ACTION ITEM: The answer is to be an exact copy of the lines below running from the line with "base ← obj_get" down to the line with "let? m := ok_or", both ends included, and nothing more.

DATA FOR THIS EXERCISE:
(** The wait a refusal names is exact: every instant before it is still in the refused window
    and the instant itself opens the next one, under another counter. *)
Theorem retry_after_opens_the_next_window (policies : list rate_policy) (scope : str) (client : client_id)
  (count now wait : Z) (v : verdict) (p : rate_policy) :
  forallb valid_policy policies = true -> policy_of policies scope = Some p ->
  decide policies scope client count now = Ok v -> v_retry_after v = Some wait ->
  v_limited v = true /\ 1 <= wait <= rp_window_seconds p
  /\ (forall d, 0 <= d < wait -> counter_key p client (now + d) = counter_key p client now)
  /\ counter_key p client (now + wait) <> counter_key p client now.
Proof.
  intros Hv Hp Hd Hw. pose proof (policy_of_spec _ _ _ Hp) as [Hin _].
  rewrite forallb_elem in Hv. pose proof (valid_policy_spec p (Hv p Hin)) as (Hs & Hwin & _).
  unfold decide in Hd. rewrite Hp in Hd. cbn [ok_or result_bind] in Hd.
  destruct (negb (rp_enabled p)); [by simplify_eq|]. destruct (_ && _) in Hd; [by simplify_eq|].
  destruct (admits p count); [by simplify_eq|]. injection Hd as <-. cbn [v_retry_after] in Hw. injection Hw as <-.
  rewrite (Z.max_r 1 (rp_window_seconds p)) by lia.
  pose proof (Z.mod_pos_bound now (rp_window_seconds p)) as Hm. rewrite Z.max_r by lia.
  pose proof (Z.div_mod now (rp_window_seconds p)) as Hdm.
  assert (Hb : forall d q, now + d = rp_window_seconds p * q + (now + d - rp_window_seconds p * q) ->
    0 <= now + d - rp_window_seconds p * q < rp_window_seconds p -> bucket p (now + d) = q).
  { intros d q He Hr. unfold bucket. rewrite Z.max_r by lia. symmetry. by apply (Z.div_unique_pos _ _ _ _ Hr). }
  split_and!; [done|lia|lia| |].
  - intros d Hdr. unfold counter_key. do 3 f_equal. f_equal.
    rewrite (Hb d (now `div` rp_window_seconds p)) by lia.
    unfold bucket. by rewrite Z.max_r by lia.
  - intros Hk%counter_key_inj; [|done..]. destruct Hk as [_ Hk].
    rewrite (Hb _ (now `div` rp_window_seconds p + 1)) in Hk by lia.
    unfold bucket in Hk. rewrite Z.max_r in Hk by lia. lia.
Qed.

(** ** The stored document and the rows in force *)

Section Rows.
Context `{J : JsonNumber, JL : !JsonNumberLaws J, R : Redis}.

Lemma replace_scope_scopes stored l : rp_scope <$> replace_scope stored l = rp_scope <$> l.
Proof.
  induction l as [|p l IH]; [done|]. cbn [replace_scope].
  destruct (str_eqb (rp_scope p) (rp_scope stored)) eqn:E; cbn [fmap list_fmap].
  - apply str_eqb_eq in E. by rewrite E.
  - by f_equal.
Qed.
(* ===== verification/SignIn.v ===== *)
(** * Signing in: [crates/identity/src/signin.rs], [crates/security/src/lockout.rs], [enforce.rs],
    [limiter_store.rs]

    The sign-in-protection document and its arithmetic, the thresholds in force, the tables a
    sign-in reads and writes, the checks in their order, the password, the failure counter and the
    lock, the challenge of the second factor. The second factor itself is an interface
    ([SecondFactor]); password hashing, token hashing and lower-casing are arguments.

    Instants and intervals are in microseconds, the resolution of the database. An address is the
    text [IpAddr] prints, so equal texts are equal addresses. *)

From S2P Require Import Prelude Json Networks AccountPolicy RateLimit.

(** ** The sign-in-protection document ([lockout.rs]) *)

Definition MIN_WINDOW_SECONDS : Z := 60.
Definition MAX_WINDOW_SECONDS : Z := 86400.
Definition MIN_ATTEMPTS : Z := 1.
Definition MAX_ATTEMPTS : Z := 50.
Definition MIN_LOCKOUT_MINUTES : Z := 1.
Definition MAX_LOCKOUT_MINUTES : Z := 1440.
Definition MIN_DELAY_SECONDS : Z := 1.
Definition MAX_DELAY_SECONDS : Z := 60.

Record lockout_policy := LockoutPolicy {
  lp_window_seconds : Z;
  lp_attempts : Z;
  lp_lockout_minutes : Z;
  lp_progressive_delay : bool;
  lp_base_delay_seconds : Z;
  lp_reset_on_success : bool
}.
Definition lockout_default : lockout_policy := LockoutPolicy 900 5 15 true 2 true.

Inductive lockout_error := BadFailureWindow | BadThreshold | BadDuration | BadDelay | NotSettings | MissingFields | UnreadableDocument.

Definition validated (p : lockout_policy) : result lockout_policy lockout_error :=
  require within MIN_WINDOW_SECONDS MAX_WINDOW_SECONDS (lp_window_seconds p) else BadFailureWindow in
  require within MIN_ATTEMPTS MAX_ATTEMPTS (lp_attempts p) else BadThreshold in
  require within MIN_LOCKOUT_MINUTES MAX_LOCKOUT_MINUTES (lp_lockout_minutes p) else BadDuration in
  require within MIN_DELAY_SECONDS MAX_DELAY_SECONDS (lp_base_delay_seconds p) else BadDelay in
  Ok p.

Definition locks_at (p : lockout_policy) (failures : Z) : bool := lp_attempts p <=? failures.
Definition lock_seconds (p : lockout_policy) : Z := lp_lockout_minutes p * 60.

(** [as u32]: what leaves the word is dropped. *)
Definition as_u32 (z : Z) : Z := z mod 2 ^ 32.

Definition delay_for (p : lockout_policy) (failures : Z) : Z :=
  if negb (lp_progressive_delay p) || (failures <? 1) then 0
  else
    let exponent := as_u32 (Z.min (failures - 1) MAX_DELAY_SECONDS) in
    let delay := lp_base_delay_seconds p * 2 ^ Z.min exponent 31 in
    Z.min delay MAX_DELAY_SECONDS.

Record lockout_state := LockoutState {
  ls_failures : Z;
  ls_would_lock : bool;
  ls_next_delay_seconds : Z;
  ls_attempts_remaining : Z
}.

Definition evaluate_lockout (p : lockout_policy) (failures : Z) : result lockout_state lockout_error :=
  let? p := validated p in
  let failures := Z.max failures 0 in
  Ok (LockoutState failures (locks_at p failures) (delay_for p failures) (Z.max 0 (lp_attempts p - failures))).

Section Document.
Context `{J : JsonNumber}.

Definition lockout_to_value (p : lockout_policy) : value :=
  VObject
    (obj_insert s!"window_seconds" (VNumber (number_of_Z (lp_window_seconds p)))
    (obj_insert s!"attempts" (VNumber (number_of_Z (lp_attempts p)))
    (obj_insert s!"lockout_minutes" (VNumber (number_of_Z (lp_lockout_minutes p)))
    (obj_insert s!"progressive_delay" (VBool (lp_progressive_delay p))
    (obj_insert s!"base_delay_seconds" (VNumber (number_of_Z (lp_base_delay_seconds p)))
    (obj_insert s!"reset_on_success" (VBool (lp_reset_on_success p)) [])))))).

Definition lockout_fields : list str :=
  [s!"window_seconds"; s!"attempts"; s!"lockout_minutes"; s!"progressive_delay"; s!"base_delay_seconds"; s!"reset_on_success"].

(** [serde_json::from_value::<LockoutPolicy>] of an object. *)
Definition lockout_from_object (m : list (str * value)) : option lockout_policy :=
  window ← obj_get s!"window_seconds" m ≫= as_i64;
  attempts ← obj_get s!"attempts" m ≫= read_i32;
  minutes ← obj_get s!"lockout_minutes" m ≫= read_i32;
  progressive ← obj_get s!"progressive_delay" m ≫= read_bool;
  base ← obj_get s!"base_delay_seconds" m ≫= read_i32;
  reset ← obj_get s!"reset_on_success" m ≫= read_bool;
  Some (LockoutPolicy window attempts minutes progressive base reset).

Definition is_empty_object (v : value) : bool := match v with VObject [] => true | _ => false end.

Definition parse_lockout (v : value) : result lockout_policy lockout_error :=
  if is_null v || is_empty_object v then Ok lockout_default
  else
    let? m := ok_or (as_object v) NotSettings in
    require forallb (fun f => is_given (obj_get f m)) lockout_fields else MissingFields in
    let? p := ok_or (lockout_from_object m) UnreadableDocument in
    validated p.

(** ** The thresholds in force ([enforce.rs]) *)

Record enforced_lockout := EnforcedLockout { el_attempts : Z; el_lockout_minutes : Z; el_window_seconds : Z }.
Definition enforced_from (p : lockout_policy) : enforced_lockout :=
  EnforcedLockout (lp_attempts p) (lp_lockout_minutes p) (lp_window_seconds p).

Definition resolve_lockout (stored : value) (policies : list security_policy) (organization : option Z) : enforced_lockout :=
  let fallback :=
    match organization with
    | None => enforced_from lockout_default
    | Some o =>
        match get_policy policies o with
        | Some legacy =>
            EnforcedLockout (sp_lockout_attempts legacy) (sp_lockout_minutes legacy) (lp_window_seconds lockout_default)
        | None => enforced_from lockout_default
        end
    end in
  match parse_lockout stored with
  | Ok p => if negb (is_null stored || is_empty_object stored) then enforced_from p else fallback
  | Err _ => fallback
  end.
End Document.

(** ** The tables *)

Definition seconds (n : Z) : Z := n * 1000000.
Definition minutes (n : Z) : Z := n * 60000000.

Inductive outcome := Success | Failed | Locked | Blocked | MfaRequired.
#[export] Instance outcome_eq_dec : EqDecision outcome.
Proof. solve_decision. Defined.

Record account := Account {
  a_id : Z;
  a_organization_id : option Z;
  a_email : str;
  a_status : str;
  a_password_hash : option str;
  a_locked_until : option Z;
  a_failed_sign_in_count : Z;
  a_last_sign_in_at : option Z
}.

Record attempt := Attempt {
  at_email : str;
  at_user_id : option Z;
  at_organization_id : option Z;
  at_ip : option str;
  at_outcome : outcome;
  at_created_at : Z
}.

Record challenge := Challenge {
  ch_user_id : Z;
  ch_purpose : str;
  ch_token_hash : str;
  ch_consumed_at : option Z;
  ch_expires_at : Z
}.

Inductive verification := TotpMatched (factor_id : Z) | RecoveryMatched.

(** What the sign-in asks of the second-factor store. *)
Class SecondFactor := {
  factors : Type;
  has_confirmed_factor : factors -> Z -> bool;
  verify_code : factors -> Z -> Z -> str -> factors * option verification
}.

Record tables `{J : JsonNumber, F : SecondFactor} := Tables {
  t_users : list account;
  t_attempts : list attempt;
  t_challenges : list challenge;
  t_policies : list security_policy;
  t_lockout : value;
  t_factors : factors
}.

Section SignIn.
Context `{J : JsonNumber, F : SecondFactor}.
Context (to_lowercase : str -> str) (verify_password : str -> str -> bool) (hash_token : str -> str).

WRITTEN SOLUTION:
  base ← obj_get s!"base_delay_seconds" m ≫= read_i32;
  reset ← obj_get s!"reset_on_success" m ≫= read_bool;
  Some (LockoutPolicy window attempts minutes progressive base reset).

Definition is_empty_object (v : value) : bool := match v with VObject [] => true | _ => false end.

Definition parse_lockout (v : value) : result lockout_policy lockout_error :=
  if is_null v || is_empty_object v then Ok lockout_default
  else
    let? m := ok_or (as_object v) NotSettings in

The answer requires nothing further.